*Exercise brief*
Repeat all entries exactly.

[Records contained in a dataset]
(** C7. On every distance of the specification, absent or a float (NaN and
    the infinities included), the call [calculate_toll(distance_km)] returns
    and does not raise, and what it returns depends on the argument alone:
    0.0 for no distance and for a negative one, and [round(d * 3.0, 2)] for
    every [d >= 0], which is [calculateFare] as the specification words it;
    the rate is the constant 3.0. *)
Theorem calculate_toll_spec :
  TOLL_RATE_PER_KM = Some (PyFloat.of_Z_round 3) /\
  (forall d : option float,
     calculate_toll_obj (distance_obj d) = Ok (calculate_toll d) /\
     calculate_toll d = calculateFare d) /\
  calculate_toll_obj PNone = Ok PyFloat.zero /\
  (forall d, PyFloat.ltb d PyFloat.zero = true ->
             calculate_toll_obj (PFloat d) = Ok PyFloat.zero) /\
  (forall d, PyFloat.leb PyFloat.zero d = true ->
             calculate_toll_obj (PFloat d) =
               Ok (PyFloat.round2 (PyFloat.mul d (PyFloat.of_Z_round 3)))).
Proof.
  assert (E : forall d : option float,
             calculate_toll_obj (distance_obj d) = Ok (calculate_toll d)).
  { intros [d|]; [|reflexivity].
    unfold calculate_toll_obj, calculate_toll, distance_obj, lt_zero, float_of.
    cbn [bind TOLL_RATE_PER_KM]. destruct (PyFloat.ltb d PyFloat.zero); reflexivity. }
  split; [reflexivity|]. split; [|split; [reflexivity|split]].
  - intros d. split; [apply E|]. destruct d as [d|]; reflexivity.
  - intros d H. change (PFloat d) with (distance_obj (Some d)).
    rewrite (E (Some d)). unfold calculate_toll. now rewrite H.
  - intros d H. change (PFloat d) with (distance_obj (Some d)).
    rewrite (E (Some d)). unfold calculate_toll.
    now rewrite (leb_zero_not_ltb d H).
Qed.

*Expected answer*
(** C7. On every distance of the specification, absent or a float (NaN and
    the infinities included), the call [calculate_toll(distance_km)] returns
    and does not raise, and what it returns depends on the argument alone:
    0.0 for no distance and for a negative one, and [round(d * 3.0, 2)] for
    every [d >= 0], which is [calculateFare] as the specification words it;
    the rate is the constant 3.0. *)
Theorem calculate_toll_spec :
  TOLL_RATE_PER_KM = Some (PyFloat.of_Z_round 3) /\
  (forall d : option float,
     calculate_toll_obj (distance_obj d) = Ok (calculate_toll d) /\
     calculate_toll d = calculateFare d) /\
  calculate_toll_obj PNone = Ok PyFloat.zero /\
  (forall d, PyFloat.ltb d PyFloat.zero = true ->
             calculate_toll_obj (PFloat d) = Ok PyFloat.zero) /\
  (forall d, PyFloat.leb PyFloat.zero d = true ->
             calculate_toll_obj (PFloat d) =
               Ok (PyFloat.round2 (PyFloat.mul d (PyFloat.of_Z_round 3)))).
Proof.
  assert (E : forall d : option float,
             calculate_toll_obj (distance_obj d) = Ok (calculate_toll d)).
  { intros [d|]; [|reflexivity].
    unfold calculate_toll_obj, calculate_toll, distance_obj, lt_zero, float_of.
    cbn [bind TOLL_RATE_PER_KM]. destruct (PyFloat.ltb d PyFloat.zero); reflexivity. }
  split; [reflexivity|]. split; [|split; [reflexivity|split]].
  - intros d. split; [apply E|]. destruct d as [d|]; reflexivity.
  - intros d H. change (PFloat d) with (distance_obj (Some d)).
    rewrite (E (Some d)). unfold calculate_toll. now rewrite H.
  - intros d H. change (PFloat d) with (distance_obj (Some d)).
    rewrite (E (Some d)). unfold calculate_toll.
    now rewrite (leb_zero_not_ltb d H).
Qed.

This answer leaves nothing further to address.